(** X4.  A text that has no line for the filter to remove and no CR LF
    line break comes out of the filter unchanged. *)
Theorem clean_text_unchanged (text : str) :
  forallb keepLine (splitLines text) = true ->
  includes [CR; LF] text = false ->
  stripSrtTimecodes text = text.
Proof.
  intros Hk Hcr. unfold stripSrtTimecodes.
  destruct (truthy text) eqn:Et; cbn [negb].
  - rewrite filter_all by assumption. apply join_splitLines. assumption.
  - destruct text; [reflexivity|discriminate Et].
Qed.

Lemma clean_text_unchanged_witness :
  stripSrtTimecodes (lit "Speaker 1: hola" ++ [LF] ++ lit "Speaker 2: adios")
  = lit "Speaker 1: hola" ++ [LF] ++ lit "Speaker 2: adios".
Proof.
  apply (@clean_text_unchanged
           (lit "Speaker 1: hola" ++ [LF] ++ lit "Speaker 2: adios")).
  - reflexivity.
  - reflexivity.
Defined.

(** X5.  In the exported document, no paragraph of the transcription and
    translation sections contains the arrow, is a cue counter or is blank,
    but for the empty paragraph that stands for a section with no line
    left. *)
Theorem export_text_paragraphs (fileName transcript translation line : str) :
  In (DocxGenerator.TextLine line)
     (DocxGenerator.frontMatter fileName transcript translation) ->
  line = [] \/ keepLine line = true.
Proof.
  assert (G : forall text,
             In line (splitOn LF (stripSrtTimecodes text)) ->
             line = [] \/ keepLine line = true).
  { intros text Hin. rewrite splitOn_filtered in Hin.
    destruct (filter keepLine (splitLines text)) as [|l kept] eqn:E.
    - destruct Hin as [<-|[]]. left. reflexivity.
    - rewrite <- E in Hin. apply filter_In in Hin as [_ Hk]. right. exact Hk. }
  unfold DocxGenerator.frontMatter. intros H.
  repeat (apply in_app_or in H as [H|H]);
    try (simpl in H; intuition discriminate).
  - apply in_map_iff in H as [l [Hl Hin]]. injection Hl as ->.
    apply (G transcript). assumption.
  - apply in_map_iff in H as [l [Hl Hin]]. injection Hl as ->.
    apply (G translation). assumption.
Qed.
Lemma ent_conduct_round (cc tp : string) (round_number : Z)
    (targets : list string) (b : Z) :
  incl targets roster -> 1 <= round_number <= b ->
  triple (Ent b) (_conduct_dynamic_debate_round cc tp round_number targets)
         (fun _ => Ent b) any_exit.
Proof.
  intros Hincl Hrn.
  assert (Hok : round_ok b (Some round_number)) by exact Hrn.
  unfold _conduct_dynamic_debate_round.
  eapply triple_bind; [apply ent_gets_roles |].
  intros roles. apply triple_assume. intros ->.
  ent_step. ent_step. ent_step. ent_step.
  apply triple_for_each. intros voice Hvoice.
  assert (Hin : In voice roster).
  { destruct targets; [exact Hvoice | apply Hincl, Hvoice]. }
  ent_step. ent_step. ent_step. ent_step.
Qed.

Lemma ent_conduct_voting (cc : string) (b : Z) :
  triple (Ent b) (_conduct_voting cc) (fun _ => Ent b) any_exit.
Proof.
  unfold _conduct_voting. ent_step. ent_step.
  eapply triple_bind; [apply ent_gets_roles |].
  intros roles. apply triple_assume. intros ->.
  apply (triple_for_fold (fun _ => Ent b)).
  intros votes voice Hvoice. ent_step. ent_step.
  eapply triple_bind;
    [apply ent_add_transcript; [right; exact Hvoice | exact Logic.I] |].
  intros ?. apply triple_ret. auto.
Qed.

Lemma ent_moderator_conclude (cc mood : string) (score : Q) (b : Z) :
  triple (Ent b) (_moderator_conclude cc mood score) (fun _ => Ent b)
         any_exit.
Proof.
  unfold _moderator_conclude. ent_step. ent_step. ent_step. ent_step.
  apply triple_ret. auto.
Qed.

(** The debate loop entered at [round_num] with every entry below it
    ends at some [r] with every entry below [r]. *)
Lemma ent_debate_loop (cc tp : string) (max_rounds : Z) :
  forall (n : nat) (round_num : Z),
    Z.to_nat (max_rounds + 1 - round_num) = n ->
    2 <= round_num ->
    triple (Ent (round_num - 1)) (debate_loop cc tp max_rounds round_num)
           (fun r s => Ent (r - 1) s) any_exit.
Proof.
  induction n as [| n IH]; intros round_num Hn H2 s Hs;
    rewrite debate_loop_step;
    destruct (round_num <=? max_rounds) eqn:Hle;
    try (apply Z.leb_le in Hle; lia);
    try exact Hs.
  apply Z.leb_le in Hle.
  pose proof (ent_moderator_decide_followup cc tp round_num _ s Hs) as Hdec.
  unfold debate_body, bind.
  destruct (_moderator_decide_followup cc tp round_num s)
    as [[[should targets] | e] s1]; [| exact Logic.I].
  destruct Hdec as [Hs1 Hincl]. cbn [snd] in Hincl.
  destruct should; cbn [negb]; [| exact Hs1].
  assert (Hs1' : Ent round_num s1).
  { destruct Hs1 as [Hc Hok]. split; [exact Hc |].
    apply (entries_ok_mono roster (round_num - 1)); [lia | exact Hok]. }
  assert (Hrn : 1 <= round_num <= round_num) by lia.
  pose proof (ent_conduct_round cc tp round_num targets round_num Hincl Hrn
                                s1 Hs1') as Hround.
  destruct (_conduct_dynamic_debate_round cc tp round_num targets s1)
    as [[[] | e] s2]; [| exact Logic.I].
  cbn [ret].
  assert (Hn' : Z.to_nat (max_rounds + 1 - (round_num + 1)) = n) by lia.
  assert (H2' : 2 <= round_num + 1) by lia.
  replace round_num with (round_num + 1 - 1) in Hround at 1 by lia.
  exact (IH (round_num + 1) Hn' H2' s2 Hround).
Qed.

#### [WHAT TO PRODUCE]
The required result is an identical copy of the records above.

#### [RESULT BELOW]
(** X4.  A text that has no line for the filter to remove and no CR LF
    line break comes out of the filter unchanged. *)
Theorem clean_text_unchanged (text : str) :
  forallb keepLine (splitLines text) = true ->
  includes [CR; LF] text = false ->
  stripSrtTimecodes text = text.
Proof.
  intros Hk Hcr. unfold stripSrtTimecodes.
  destruct (truthy text) eqn:Et; cbn [negb].
  - rewrite filter_all by assumption. apply join_splitLines. assumption.
  - destruct text; [reflexivity|discriminate Et].
Qed.

Lemma clean_text_unchanged_witness :
  stripSrtTimecodes (lit "Speaker 1: hola" ++ [LF] ++ lit "Speaker 2: adios")
  = lit "Speaker 1: hola" ++ [LF] ++ lit "Speaker 2: adios".
Proof.
  apply (@clean_text_unchanged
           (lit "Speaker 1: hola" ++ [LF] ++ lit "Speaker 2: adios")).
  - reflexivity.
  - reflexivity.
Defined.

(** X5.  In the exported document, no paragraph of the transcription and
    translation sections contains the arrow, is a cue counter or is blank,
    but for the empty paragraph that stands for a section with no line
    left. *)
Theorem export_text_paragraphs (fileName transcript translation line : str) :
  In (DocxGenerator.TextLine line)
     (DocxGenerator.frontMatter fileName transcript translation) ->
  line = [] \/ keepLine line = true.
Proof.
  assert (G : forall text,
             In line (splitOn LF (stripSrtTimecodes text)) ->
             line = [] \/ keepLine line = true).
  { intros text Hin. rewrite splitOn_filtered in Hin.
    destruct (filter keepLine (splitLines text)) as [|l kept] eqn:E.
    - destruct Hin as [<-|[]]. left. reflexivity.
    - rewrite <- E in Hin. apply filter_In in Hin as [_ Hk]. right. exact Hk. }
  unfold DocxGenerator.frontMatter. intros H.
  repeat (apply in_app_or in H as [H|H]);
    try (simpl in H; intuition discriminate).
  - apply in_map_iff in H as [l [Hl Hin]]. injection Hl as ->.
    apply (G transcript). assumption.
  - apply in_map_iff in H as [l [Hl Hin]]. injection Hl as ->.
    apply (G translation). assumption.
Qed.
Lemma ent_conduct_round (cc tp : string) (round_number : Z)
    (targets : list string) (b : Z) :
  incl targets roster -> 1 <= round_number <= b ->
  triple (Ent b) (_conduct_dynamic_debate_round cc tp round_number targets)
         (fun _ => Ent b) any_exit.
Proof.
  intros Hincl Hrn.
  assert (Hok : round_ok b (Some round_number)) by exact Hrn.
  unfold _conduct_dynamic_debate_round.
  eapply triple_bind; [apply ent_gets_roles |].
  intros roles. apply triple_assume. intros ->.
  ent_step. ent_step. ent_step. ent_step.
  apply triple_for_each. intros voice Hvoice.
  assert (Hin : In voice roster).
  { destruct targets; [exact Hvoice | apply Hincl, Hvoice]. }
  ent_step. ent_step. ent_step. ent_step.
Qed.

Lemma ent_conduct_voting (cc : string) (b : Z) :
  triple (Ent b) (_conduct_voting cc) (fun _ => Ent b) any_exit.
Proof.
  unfold _conduct_voting. ent_step. ent_step.
  eapply triple_bind; [apply ent_gets_roles |].
  intros roles. apply triple_assume. intros ->.
  apply (triple_for_fold (fun _ => Ent b)).
  intros votes voice Hvoice. ent_step. ent_step.
  eapply triple_bind;
    [apply ent_add_transcript; [right; exact Hvoice | exact Logic.I] |].
  intros ?. apply triple_ret. auto.
Qed.

Lemma ent_moderator_conclude (cc mood : string) (score : Q) (b : Z) :
  triple (Ent b) (_moderator_conclude cc mood score) (fun _ => Ent b)
         any_exit.
Proof.
  unfold _moderator_conclude. ent_step. ent_step. ent_step. ent_step.
  apply triple_ret. auto.
Qed.

(** The debate loop entered at [round_num] with every entry below it
    ends at some [r] with every entry below [r]. *)
Lemma ent_debate_loop (cc tp : string) (max_rounds : Z) :
  forall (n : nat) (round_num : Z),
    Z.to_nat (max_rounds + 1 - round_num) = n ->
    2 <= round_num ->
    triple (Ent (round_num - 1)) (debate_loop cc tp max_rounds round_num)
           (fun r s => Ent (r - 1) s) any_exit.
Proof.
  induction n as [| n IH]; intros round_num Hn H2 s Hs;
    rewrite debate_loop_step;
    destruct (round_num <=? max_rounds) eqn:Hle;
    try (apply Z.leb_le in Hle; lia);
    try exact Hs.
  apply Z.leb_le in Hle.
  pose proof (ent_moderator_decide_followup cc tp round_num _ s Hs) as Hdec.
  unfold debate_body, bind.
  destruct (_moderator_decide_followup cc tp round_num s)
    as [[[should targets] | e] s1]; [| exact Logic.I].
  destruct Hdec as [Hs1 Hincl]. cbn [snd] in Hincl.
  destruct should; cbn [negb]; [| exact Hs1].
  assert (Hs1' : Ent round_num s1).
  { destruct Hs1 as [Hc Hok]. split; [exact Hc |].
    apply (entries_ok_mono roster (round_num - 1)); [lia | exact Hok]. }
  assert (Hrn : 1 <= round_num <= round_num) by lia.
  pose proof (ent_conduct_round cc tp round_num targets round_num Hincl Hrn
                                s1 Hs1') as Hround.
  destruct (_conduct_dynamic_debate_round cc tp round_num targets s1)
    as [[[] | e] s2]; [| exact Logic.I].
  cbn [ret].
  assert (Hn' : Z.to_nat (max_rounds + 1 - (round_num + 1)) = n) by lia.
  assert (H2' : 2 <= round_num + 1) by lia.
  replace round_num with (round_num + 1 - 1) in Hround at 1 by lia.
  exact (IH (round_num + 1) Hn' H2' s2 Hround).
Qed.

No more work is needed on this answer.